Pendant ce temps, l’implacable Zalensky, dans une interview accordée la semaine dernière à un correspondant de 60 Minutes, autrefois le summum du journalisme agressif américain, a dépeint Poutine comme un autre Hitler et a faussement insisté sur le fait que l’Ukraine avait l’initiative dans sa guerre chancelante avec la Russie.

Interrogé par le correspondant de CBS, Scott Pelley, qui lui demandait s’il pensait que « la menace d’une guerre nucléaire était derrière nous », Zelensky a répondu : « Je pense qu’il va continuer à menacer. Il attend que les États-Unis deviennent moins stables.
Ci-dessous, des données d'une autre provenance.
Lemma same_configuration_trans (p p' p'' : Pcap) :
  same_configuration p p' -> same_configuration p' p'' -> same_configuration p p''.
Proof.
  unfold same_configuration.
  intros (H1 & H2 & H3 & H4 & H5 & H6 & H7 & H8 & H9)
         (G1 & G2 & G3 & G4 & G5 & G6 & G7 & G8 & G9).
  repeat split; congruence.
Qed.

Lemma run_cons (p : Pcap) (c : Capture) (rest : list Capture) :
  run' p (c :: rest)
  = match (step' p c).2 with
    | Panic => ((step' p c).1, [Panic])
    | o => ((run' (step' p c).1 rest).1, o :: (run' (step' p c).1 rest).2)
    end.
Proof.
  cbn [run]. destruct (step' p c) as [p1 o]. cbn [fst snd].
  destruct o; try reflexivity; destruct (run' p1 rest); reflexivity.
Qed.

(** X20. However many packets the two pipelines handle one after the
    other, in whatever order, the configuration of the proxy (ports,
    server address, devices, handles) stays as it was and no key ever
    leaves the NAT table: an entry is only ever added or bound to
    another handle. *)
Theorem run_keeps (p : Pcap) (captures : list Capture) :
  same_configuration p (run' p captures).1
  /\ forall q, is_Some (Pcap_nat p !! q) ->
               is_Some (Pcap_nat (run' p captures).1 !! q).
Proof.
  revert p. induction captures as [|c rest IH]; intros p.
  - cbn. repeat split; auto.
  - rewrite run_cons.
    destruct (step_keeps p c) as (Hc & Hk & _).
    destruct (IH (step' p c).1) as [Hc' Hk'].
    destruct ((step' p c).2); cbn [fst].
    + split; [exact (same_configuration_trans _ _ _ Hc Hc')|auto].
    + split; [exact (same_configuration_trans _ _ _ Hc Hc')|auto].
    + split; [exact Hc|exact Hk].
Qed.

(** X21. Every frame the two pipelines write, handling packets one
    after the other, goes to the upstream handle, to a handle that was
    in the NAT table at the start, or to a handle that [handleListen]
    was called with for one of the packets. *)
Theorem run_inject_targets (p : Pcap) (captures : list Capture) (h : Handle)
    (data : list byte) :
  In (Inject h data) (run' p captures).2 ->
  h = Pcap_upHandle p
  \/ (exists q, Pcap_nat p !! q = Some h)
  \/ In h (listen_handles_of captures).
Proof.
  revert p. induction captures as [|c rest IH]; intros p.
  - cbn. tauto.
  - rewrite run_cons.
    destruct (step_keeps p c) as (Hc & _ & Hb).
    assert (Hup : Pcap_upHandle (step' p c).1 = Pcap_upHandle p)
      by (destruct Hc as (_ & _ & _ & _ & _ & _ & _ & _ & Hc); exact Hc).
    assert (Hlater : In (Inject h data) (run' (step' p c).1 rest).2 ->
                     h = Pcap_upHandle p
                     \/ (exists q, Pcap_nat p !! q = Some h)
                     \/ In h (listen_handles_of (c :: rest))).
    { intros Hin. destruct (IH _ Hin) as [->|[[q Hq]|Hin']].
      - left. exact Hup.
      - destruct (Hb q h Hq) as [Hq'|[packet ->]].
        + right; left. eauto.
        + right; right. left. reflexivity.
      - right; right. unfold listen_handles_of. cbn [flat_map].
        apply in_or_app. right. exact Hin'. }
    assert (Hnow : (step' p c).2 = Inject h data ->
                   h = Pcap_upHandle p
                   \/ (exists q, Pcap_nat p !! q = Some h)
                   \/ In h (listen_handles_of (c :: rest))).
    { intros Ho. destruct c as [packet hc|packet]; cbn [step] in Ho.
      - destruct (handleListen_frame IP_String checkSum CheckTCPIPv4Sum
                    p packet hc (outbound p packet hc).1 h data)
          as (_ & _ & _ & _ & _ & _ & _ & _ & -> & _).
        { rewrite <- Ho. apply surjective_pairing. }
        left. reflexivity.
      - destruct (handle_Inject_inv IP_String NewPacket_IPv4_TransportLayer
                    p packet (inbound p packet).1 h data)
          as (contents & t & dstIP & srcIP & tl & _ & _ & _ & _ & Hh & _).
        { rewrite <- Ho. apply surjective_pairing. }
        destruct (Pcap_nat p !! _) as [h0|] eqn:Hq.
        + right; left. subst h. eauto.
        + left. exact Hh. }
    destruct ((step' p c).2) as [e|h0 d0|] eqn:Ho; cbn [snd].
    + intros [Hin|Hin]; [discriminate|auto].
    + intros [Hin|Hin]; [|auto]. injection Hin as -> ->.
      exact (Hnow eq_refl).
    + intros [Hin|[]]. discriminate.
Qed.


End Tunnel.

(** ** The further properties at the scenarios *)



Lemma Serialize_UDP_witness :
  let ip := IPv4_set_Protocol IPProtocolUDP
                (createIPv4 (bytes_of [192; 168; 1; 10]) server_IPv4 7 64) in
  let u := UDP_set_pseudoheader (NL_IPv4 ip) (CreateUDPLayer 5353 53) in
  exists csum,
    0 <= csum <= 0xffff
    /\ Serialize no_IPv6_pseudoheaderChecksum no_IPv6_SerializeTo
         [L_UDP u; L_Payload greeting]
       = Some (UDP_header u (8 + len greeting) csum ++ greeting)
    /\ l4_checksum_verifies IPProtocolUDP (IPv4_SrcIP ip) (IPv4_DstIP ip)
         (UDP_header u (8 + len greeting) csum ++ greeting) = true.
Proof.
  cbv zeta.
  refine (Serialize_UDP no_IPv6_pseudoheaderChecksum no_IPv6_SerializeTo
            (UDP_set_pseudoheader
               (NL_IPv4 (IPv4_set_Protocol IPProtocolUDP
                (createIPv4 (bytes_of [192; 168; 1; 10]) server_IPv4 7 64)))
               (CreateUDPLayer 5353 53))
            (IPv4_set_Protocol IPProtocolUDP
                (createIPv4 (bytes_of [192; 168; 1; 10]) server_IPv4 7 64))
            [L_Payload greeting] greeting eq_refl _ _ eq_refl _).
  - eexists. reflexivity.
  - eexists. reflexivity.
  - vm_compute. discriminate.
Defined.

Lemma Serialize_unbound_witness :
  Serialize no_IPv6_pseudoheaderChecksum no_IPv6_SerializeTo
    [L_IPv4 (createIPv4 (bytes_of [192; 168; 1; 10]) server_IPv4 7 64);
     L_TCP (CreateTCPLayer 54321 443 1 0); L_Payload greeting]
  = None.
Proof.
  apply (Serialize_unbound no_IPv6_pseudoheaderChecksum no_IPv6_SerializeTo).
  left. exists (CreateTCPLayer 54321 443 1 0).
  split; [right; left; reflexivity|reflexivity].
Defined.

Lemma CreateLayers_Serialize_witness :
  exists t ip linkLayer ipCsum tcpCsum,
    CreateLayers 54321 443 1 0 local_conn server_IPv4 7 64 gateway_MAC
    = inr (TL_TCP t, NL_IPv4 ip, linkLayer)
    /\ let ipHeader :=
         IPv4_header
           {| IPv4_Contents := []; IPv4_Payload := [];
              IPv4_Version := 4; IPv4_IHL := 5; IPv4_TOS := 0;
              IPv4_Length := 40 + len greeting; IPv4_Id := 7;
              IPv4_Flags := IPv4DontFragment; IPv4_FragOffset := 0;
              IPv4_TTL := uint8 (64 - 1); IPv4_Protocol := IPProtocolTCP;
              IPv4_Checksum := ipCsum;
              IPv4_SrcIP := RawConn_LocalDev_IPv4Addr_IP local_conn;
              IPv4_DstIP := server_IPv4 |}
           (bytes_of [192; 168; 1; 10]) server_IPv4 in
       let segment := TCP_header (CreateTCPLayer 54321 443 1 0) tcpCsum ++ greeting in
       Serialize no_IPv6_pseudoheaderChecksum no_IPv6_SerializeTo
         [LinkLayer_Layer linkLayer; L_IPv4 ip; L_TCP t; L_Payload greeting]
       = Some (LinkLayer_header linkLayer ++ ipHeader ++ segment
               ++ (if RawConn_IsLoop local_conn then []
                   else repeat Byte.x00 (6 - length greeting)))
       /\ ipv4_checksum_verifies ipHeader = true
       /\ tcp_checksum_verifies (RawConn_LocalDev_IPv4Addr_IP local_conn)
            server_IPv4 segment = true.
Proof.
  refine (CreateLayers_Serialize no_IPv6_pseudoheaderChecksum no_IPv6_SerializeTo
            54321 443 1 0 local_conn server_IPv4 7 64 gateway_MAC greeting
            (bytes_of [192; 168; 1; 10]) server_IPv4 eq_refl eq_refl _ _).
  - vm_compute. discriminate.
  - intros _. split; reflexivity.
Defined.

Lemma CreateLayers_IPv6_Serialize_witness :
  exists t ip linkLayer,
    CreateLayers 54321 443 1 0 local_conn server_IPv6 7 64 gateway_MAC
    = inr (TL_TCP t, NL_IPv6 ip, linkLayer)
    /\ Serialize no_IPv6_pseudoheaderChecksum no_IPv6_SerializeTo
         [LinkLayer_Layer linkLayer; L_IPv6 ip; L_TCP t; L_Payload greeting]
       = None.
Proof.
  destruct (CreateLayers 54321 443 1 0 local_conn server_IPv6 7 64 gateway_MAC)
    as [e|[[tl nl] ll]] eqn:Hcreate; [discriminate Hcreate|].
  destruct (CreateLayers_IPv6_Serialize no_IPv6_pseudoheaderChecksum
              no_IPv6_SerializeTo 54321 443 1 0 local_conn server_IPv6 7 64
              gateway_MAC tl nl ll eq_refl Hcreate)
    as (t & ip & -> & -> & Hnone).
  exists t, ip, ll. split; [reflexivity|].
  apply Hnone. right; right; left. reflexivity.
Defined.

Lemma handleListen_drop_witness :
  (handleListen dotted_IP_String spec_checkSum spec_CheckTCPIPv4Sum
     (proxy gateway_device_v6) out_packet listen_handle).1
  = set_seq (uint32 (Pcap_seq (proxy gateway_device_v6) + 1))
            (proxy gateway_device_v6).
Proof.
  exact (handleListen_drop dotted_IP_String spec_checkSum spec_CheckTCPIPv4Sum
           (proxy gateway_device_v6) out_packet listen_handle
           IPVersionTransitionNotSupport eq_refl).
Defined.

Lemma handleListen_serialization_fails_witness :
  handleListen dotted_IP_String spec_checkSum spec_CheckTCPIPv4Sum
    proxy_to_IPv6 out_packet listen_handle
  = (registered proxy_to_IPv6
       (packet_quintuple dotted_IP_String out_network out_transport) listen_handle,
     Drop SerializeFailed)
  /\ Pcap_nat (handleListen dotted_IP_String spec_checkSum spec_CheckTCPIPv4Sum
                 proxy_to_IPv6 out_packet listen_handle).1
       !! packet_quintuple dotted_IP_String out_network out_transport
     = Some listen_handle
  /\ Pcap_seq (handleListen dotted_IP_String spec_checkSum spec_CheckTCPIPv4Sum
                 proxy_to_IPv6 out_packet listen_handle).1
     = (Pcap_seq proxy_to_IPv6 + 1) mod 2 ^ 32
  /\ Pcap_id (handleListen dotted_IP_String spec_checkSum spec_CheckTCPIPv4Sum
                proxy_to_IPv6 out_packet listen_handle).1
     = (Pcap_id proxy_to_IPv6 + 1) mod 2 ^ 16.
Proof.
  refine (handleListen_serialization_fails dotted_IP_String spec_checkSum
            spec_CheckTCPIPv4Sum proxy_to_IPv6 out_packet listen_handle
            out_network out_transport (bytes_of [192; 168; 1; 1])
            eq_refl eq_refl eq_refl _ eq_refl _).
  - eexists. reflexivity.
  - left. reflexivity.
Defined.

Lemma handleListen_carrier_IPv4_witness :
  exists nl src dst,
    pkt_network out_packet = Some nl
    /\ To4 (IPNet_IP (Device_IPv4 (Pcap_UpDev (proxy gateway_device)))) = Some src
    /\ To4 (Pcap_ServerIP (proxy gateway_device)) = Some dst
    /\ let carrier :=
         IPv4_DecodeFromBytes
           (skipn (length (link_header (proxy gateway_device))) out_frame) in
       IPv4_Version carrier = 4 /\ IPv4_IHL carrier = 5
       /\ IPv4_TTL carrier
          = match nl with
            | NL_IPv4 l => (IPv4_TTL l - 1) mod 256
            | NL_IPv6 _ => 255
            end
       /\ IPv4_Id carrier = Pcap_id (proxy gateway_device) mod 2 ^ 16
       /\ IPv4_Flags carrier = IPv4DontFragment /\ IPv4_FragOffset carrier = 0
       /\ IPv4_Protocol carrier = IPProtocolTCP
       /\ IPv4_SrcIP carrier = src /\ IPv4_DstIP carrier = dst.
Proof.
  exact (handleListen_carrier_IPv4 dotted_IP_String spec_checkSum
           spec_CheckTCPIPv4Sum (proxy gateway_device) out_packet listen_handle
           proxy_after_out 0%N out_frame scenario_out_sent).
Defined.

Lemma handle_after_handleListen_witness :
  (handle dotted_IP_String plain_IPv4_TransportLayer
     (handleListen dotted_IP_String spec_checkSum spec_CheckTCPIPv4Sum
        (proxy gateway_device) out_packet listen_handle).1
     (carrier_packet (Some reply_bytes))).2
  = Inject listen_handle
      (link_header (proxy gateway_device) ++ reply_bytes
       ++ link_padding (proxy gateway_device)
            (length (link_header (proxy gateway_device) ++ reply_bytes))).
Proof.
  refine (handle_after_handleListen dotted_IP_String spec_checkSum
            spec_CheckTCPIPv4Sum plain_IPv4_TransportLayer
            (proxy gateway_device) out_packet listen_handle
            out_network out_transport (bytes_of [192; 168; 1; 1])
            (carrier_packet (Some reply_bytes)) reply_bytes
            (reverse_quintuple out_quintuple)
            eq_refl eq_refl eq_refl _ eq_refl eq_refl _ _ _ _).
  - eexists. reflexivity.
  - vm_compute. reflexivity.
  - vm_compute. reflexivity.
  - right. split; reflexivity.
  - right. reflexivity.
Defined.

Lemma handle_forwards_IPv4_only_witness :
  exists contents,
    pkt_application (carrier_packet (Some reply_bytes)) = Some contents
    /\ (20 <= length contents)%nat
    /\ (first_nibble contents = 4
        \/ (first_nibble contents = 6
            /\ Device_IsLoop (Pcap_UpDev proxy_after_out) = true)).
Proof.
  exact (handle_forwards_IPv4_only dotted_IP_String plain_IPv4_TransportLayer
           proxy_after_out (carrier_packet (Some reply_bytes))
           proxy_after_out listen_handle in_frame scenario_in_sent).
Defined.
Il pense que cela se produira pendant les élections américaines. Il cherchera l’instabilité en Europe et aux États-Unis. Il utilisera le risque d’utilisation d’armes nucléaires pour l’alimenter. Il continuera à menacer ».

L’agent de renseignement américain avec lequel je me suis entretenu, qui a passé les premières années de sa carrière à lutter contre l’agression et l’espionnage soviétiques, respecte l’intelligence de Poutine, mais méprise sa décision d’entrer en guerre avec l’Ukraine et d’initier la mort et la destruction que la guerre engendre. Mais, comme il me l’a dit, « la guerre est terminée. La Russie a gagné. Il n’y a plus d’offensive ukrainienne, mais la Maison Blanche et les médias américains doivent maintenir le mensonge. »La vérité, c’est que si l’armée ukrainienne reçoit l’ordre de poursuivre l’offensive, elle se mutinera. Les soldats ne sont plus prêts à mourir, mais cela ne correspond pas au mensonge dont la Maison Blanche de Biden est l’auteur".